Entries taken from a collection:

(* ===== verification/Lookup.v ===== *)
(** * Lookups

    Names and handles: [dispatch/handle_lookup.rs] (classes, attributes,
    parameters), [dispatch/instance_lookup.rs] (instances and dimensions) and
    [dispatch/introspection.rs] (federates, order and transportation types). *)

From stdpp Require Import pretty.
From S2P Require Import Prelude CoreTypes Fom Exception Proto State Subscription Handles Routing.
From S2P Require Import Handler Declaration Ddm ObjectMgmt.

(** [match decode(&h) { Ok(h) => h, Err(HandleError::Invalid(n)) => return ... }] *)
Definition decoded {H} (r : result HandleError H) : Handler H :=
  ok_or_return r (λ e, match e with Invalid n => exception_variant n "" end).

(** [{handle:?}] of a newtype over an integer. *)
Definition D_debug (type : string) (raw : Z) : Details := D_cat [D_str type; D_str "("; D_int raw; D_str ")"].

(** ** Classes, attributes, parameters *)

Definition get_object_class_handle (name : string) : Handler Resp :=
  m ← get_membership;
  fed ← get_federation m;
  h ← some_or_return (object_class_handle (fed_fom fed) name) (exception_variant NameNotFound name);
  mret (GetObjectClassHandleResponse (Some (encode_object_class h))).

Definition get_object_class_name (h : ProtoHandle) : Handler Resp :=
  m ← get_membership;
  handle ← decoded (decode_object_class h);
  fed ← get_federation m;
  d ← some_or_return (object_class_def (fed_fom fed) handle)
    (exception_variant InvalidObjectClassHandle (D_debug "ObjectClassHandle" (och_raw handle)));
  mret (GetObjectClassNameResponse (oc_name d)).

Definition get_attribute_handle (class : ProtoHandle) (attr_name : string) : Handler Resp :=
  m ← get_membership;
  class ← decoded (decode_object_class class);
  fed ← get_federation m;
  return_if (bool_decide (object_class_def (fed_fom fed) class = None))
    (exception_variant InvalidObjectClassHandle (D_debug "ObjectClassHandle" (och_raw class)));;
  h ← some_or_return (attribute_handle (fed_fom fed) class attr_name) (exception_variant NameNotFound attr_name);
  mret (GetAttributeHandleResponse (Some (encode_attribute h))).

Definition get_attribute_name (class attr : ProtoHandle) : Handler Resp :=
  m ← get_membership;
  class ← decoded (decode_object_class class);
  attr ← decoded (decode_attribute attr);
  fed ← get_federation m;
  def ← some_or_return (object_class_def (fed_fom fed) class) (exception_variant InvalidObjectClassHandle "");
  a ← some_or_return
    (List.find (λ a, bool_decide (attribute_handle (fed_fom fed) class (attr_name a) = Some attr)) (oc_attributes def))
    (exception_variant AttributeNotDefined (D_debug "AttributeHandle" (ah_raw attr)));
  mret (GetAttributeNameResponse (attr_name a)).

Definition get_interaction_class_handle (name : string) : Handler Resp :=
  m ← get_membership;
  fed ← get_federation m;
  h ← some_or_return (interaction_class_handle (fed_fom fed) name) (exception_variant NameNotFound name);
  mret (GetInteractionClassHandleResponse (Some (encode_interaction_class h))).

Definition get_interaction_class_name (h : ProtoHandle) : Handler Resp :=
  m ← get_membership;
  handle ← decoded (decode_interaction_class h);
  fed ← get_federation m;
  d ← some_or_return (interaction_class_def (fed_fom fed) handle) (exception_variant InvalidInteractionClassHandle "");
  mret (GetInteractionClassNameResponse (ic_name d)).

Definition get_parameter_handle (class : ProtoHandle) (param_name : string) : Handler Resp :=
  m ← get_membership;
  class ← decoded (decode_interaction_class class);
  fed ← get_federation m;
  return_if (bool_decide (interaction_class_def (fed_fom fed) class = None))
    (exception_variant InvalidInteractionClassHandle "");;
  h ← some_or_return (parameter_handle (fed_fom fed) class param_name) (exception_variant NameNotFound param_name);
  mret (GetParameterHandleResponse (Some (encode_parameter h))).

Definition get_parameter_name (class param : ProtoHandle) : Handler Resp :=
  m ← get_membership;
  class ← decoded (decode_interaction_class class);
  param ← decoded (decode_parameter param);
  fed ← get_federation m;
  def ← some_or_return (interaction_class_def (fed_fom fed) class) (exception_variant InvalidInteractionClassHandle "");
  p ← some_or_return
    (List.find (λ p, bool_decide (parameter_handle (fed_fom fed) class (param_name p) = Some param)) (ic_parameters def))
    (exception_variant InteractionParameterNotDefined "");
  mret (GetParameterNameResponse (param_name p)).

(** ** Instances *)

Definition get_object_instance_handle (name : string) : Handler Resp :=
  m ← get_membership;
  fed ← get_federation m;
  inst ← some_or_return
    (List.find (λ i, bool_decide (inst_name i = name)) (map_to_list (object_instances fed)).*2)
    (exception_variant ObjectInstanceNotKnown name);
  mret (GetObjectInstanceHandleResponse (Some (encode_object_instance (inst_handle inst)))).

(** The instance the next two look up. *)
Definition known_instance (instance : option ProtoHandle) : Handler ObjectInstance :=
  m ← get_membership;
  h ← decode_or_return decode_object_instance instance (exception_variant ObjectInstanceNotKnown "");
  fed ← get_federation m;
  some_or_return (object_instances fed !! h) (exception_variant ObjectInstanceNotKnown "").

Definition get_object_instance_name (instance : option ProtoHandle) : Handler Resp :=
  inst ← known_instance instance;
  mret (GetObjectInstanceNameResponse (inst_name inst)).

Definition get_known_object_class_handle (instance : option ProtoHandle) : Handler Resp :=
  inst ← known_instance instance;
  mret (GetKnownObjectClassHandleResponse (Some (encode_object_class (inst_class inst)))).

Definition local_delete_object_instance (instance : option ProtoHandle) : Handler Resp :=
  m ← get_membership;
  h ← decode_or_return decode_object_instance instance (exception_variant ObjectInstanceNotKnown "");
  modify_federate m (set_pub_sub (set_discovered_instances (λ d, d ∖ {[h]})));;
  mret LocalDeleteObjectInstanceResponse.

(** ** Dimensions *)

Definition get_dimension_handle (name : string) : Handler Resp :=
  m ← get_membership;
  fed ← get_federation m;
  h ← some_or_return (dimension_handle (fed_fom fed) name) (exception_variant NameNotFound name);
  mret (GetDimensionHandleResponse (Some (to_be_bytes 4 (dh_raw h)))).

Definition get_dimension_name (dimension : option ProtoHandle) : Handler Resp :=
  h ← some_or_return (d ← dimension; decode_dimension d) (exception_variant InvalidDimensionHandle "");
  mret (GetDimensionNameResponse ("Dim" +:+ pretty (dh_raw h))).

Definition get_dimension_upper_bound (_dimension : option ProtoHandle) : Handler Resp :=
  mret (GetDimensionUpperBoundResponse u32_MAX).

Definition get_dimension_handle_set (region : option ProtoHandle) : Handler Resp :=
  m ← get_membership;
  rh ← some_or_return (h ← region; decode_region h) (exception_variant InvalidRegion "");
  fed ← get_federation m;
  r ← some_or_return (regions fed !! rh) (exception_variant InvalidRegion "");
  mret (GetDimensionHandleSetResponse (Some ((λ d, to_be_bytes 4 (dh_raw d)) <$> (map_to_list (committed r)).*1))).

Definition get_available_dimensions_for_object_class (_class : option ProtoHandle) : Handler Resp :=
  mret (GetAvailableDimensionsForObjectClassResponse (Some [])).
Definition get_available_dimensions_for_interaction_class (_class : option ProtoHandle) : Handler Resp :=
  mret (GetAvailableDimensionsForInteractionClassResponse (Some [])).

(** ** Federates and well-known values *)

Definition get_federate_handle (name : string) : Handler Resp :=
  m ← get_membership;
  fed ← get_federation m;
  fs ← some_or_return (List.find (λ f, bool_decide (fs_name f = name)) (map_to_list (federates fed)).*2)
    (exception_variant NameNotFound name);
  mret (GetFederateHandleResponse (Some (encode_federate (fs_handle fs)))).

Definition get_federate_name (handle : ProtoHandle) : Handler Resp :=
  m ← get_membership;
  return_if (negb (length handle =? 4)%nat) (exception_variant InvalidFederateHandle "");;
  let fh := FederateHandle_new (from_be_bytes handle) in
  fed ← get_federation m;
  fs ← some_or_return (federates fed !! fh) (exception_variant InvalidFederateHandle "");
  mret (GetFederateNameResponse (fs_name fs)).

Definition get_order_type (name : string) : Handler Resp :=
  raw ← (if bool_decide (name = "Receive"%string) then mret 0
         else if bool_decide (name = "TimeStamp"%string) || bool_decide (name = "TimestampOrder"%string) then mret 1
         else ret_early (exception_variant InvalidOrderName name));
  mret (GetOrderTypeResponse raw).

Definition get_order_name (order_type : Z) : Handler Resp :=
  name ← (if order_type =? 0 then mret "Receive"%string
          else if order_type =? 1 then mret "TimeStamp"%string
          else ret_early (exception_variant InvalidOrderType (D_int order_type)));
  mret (GetOrderNameResponse name).

Definition get_transportation_type_handle (name : string) : Handler Resp :=
  raw ← (if bool_decide (name = "HLAreliable"%string) then mret 1
         else if bool_decide (name = "HLAbestEffort"%string) then mret 2
         else ret_early (exception_variant InvalidTransportationName name));
  mret (GetTransportationTypeHandleResponse (Some (to_be_bytes 4 raw))).

Definition get_transportation_type_name (handle : ProtoHandle) : Handler Resp :=
  return_if (negb (length handle =? 4)%nat) (exception_variant InvalidTransportationTypeHandle "");;
  let raw := from_be_bytes handle in
  name ← (if raw =? 1 then mret "HLAreliable"%string
          else if raw =? 2 then mret "HLAbestEffort"%string
          else ret_early (exception_variant InvalidTransportationTypeHandle (D_int raw)));
  mret (GetTransportationTypeNameResponse name).

Lemma run_eq (h : Handler Resp) s s' r : wp h (λ r' s'', s'' = s' ∧ r' = r) (λ r' s'', s'' = s' ∧ r' = r) s → run h s = (s', r).
Proof. intros H. apply run_wp_let in H. destruct (run h s). by destruct H as [-> ->]. Qed.

(** ** Properties *)

(** Class names and handles translate back and forth.  For a member of a
    federation with a well-formed FOM whose handles fit the wire format,
    asking for the handle of an object class the FOM names succeeds, asking for
    the name of that handle gives the name back, and neither call changes
    anything. *)
Theorem class_lookup_roundtrip s m fed name h :
  membership (ds_ctx s) = Some m → at_fed m s fed → FomWf (fed_fom fed) → u_in 32 (och_raw h) →
  object_class_handle (fed_fom fed) name = Some h →
  run (get_object_class_handle name) s = (s, GetObjectClassHandleResponse (Some (encode_object_class h))) ∧
  run (get_object_class_name (encode_object_class h)) s = (s, GetObjectClassNameResponse name).
Proof.
  intros Hm Hfed Hwf Hr Hn. pose proof (federation_of_heap m s fed Hfed) as Hf.
  destruct (fom_object_handle name h Hn) as (d & Hd & <-).
  assert (Hdec : decode_object_class (encode_object_class h) = Ok h) by (by apply wire_roundtrip).
  split; apply run_eq.
  - unfold get_object_class_handle. wp_det. rewrite Hf. eapply wp_some_eq; [exact Hn|]. by wp_det.
  - unfold get_object_class_name, decoded. wp_det. rewrite Hf. eapply wp_some_eq; [exact Hd|]. by wp_det.
Qed.

Lemma class_lookup_witness :
  run (get_object_class_name demo_class) (demo_state 1 demo_federation) =
    (demo_state 1 demo_federation, GetObjectClassNameResponse "HLAobjectRoot").
Proof.
  apply (class_lookup_roundtrip (demo_state 1 demo_federation) (mkMembership 1%positive (FederateHandle_new 1) "f")
    demo_federation "HLAobjectRoot" (ObjectClassHandle_new 1) eq_refl eq_refl demo_fom_wf);
    [unfold u_in; simpl; lia|reflexivity].
Defined.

_Problem details_
Please return only the lines above, starting at the line that has "def ← some_or_return (interaction_class_def" and ending at the line that has "some_or_return (object_instances fed", keeping both and leaving each one unchanged.

_Solution to the exercise_
  def ← some_or_return (interaction_class_def (fed_fom fed) class) (exception_variant InvalidInteractionClassHandle "");
  p ← some_or_return
    (List.find (λ p, bool_decide (parameter_handle (fed_fom fed) class (param_name p) = Some param)) (ic_parameters def))
    (exception_variant InteractionParameterNotDefined "");
  mret (GetParameterNameResponse (param_name p)).

(** ** Instances *)

Definition get_object_instance_handle (name : string) : Handler Resp :=
  m ← get_membership;
  fed ← get_federation m;
  inst ← some_or_return
    (List.find (λ i, bool_decide (inst_name i = name)) (map_to_list (object_instances fed)).*2)
    (exception_variant ObjectInstanceNotKnown name);
  mret (GetObjectInstanceHandleResponse (Some (encode_object_instance (inst_handle inst)))).

(** The instance the next two look up. *)
Definition known_instance (instance : option ProtoHandle) : Handler ObjectInstance :=
  m ← get_membership;
  h ← decode_or_return decode_object_instance instance (exception_variant ObjectInstanceNotKnown "");
  fed ← get_federation m;
  some_or_return (object_instances fed !! h) (exception_variant ObjectInstanceNotKnown "").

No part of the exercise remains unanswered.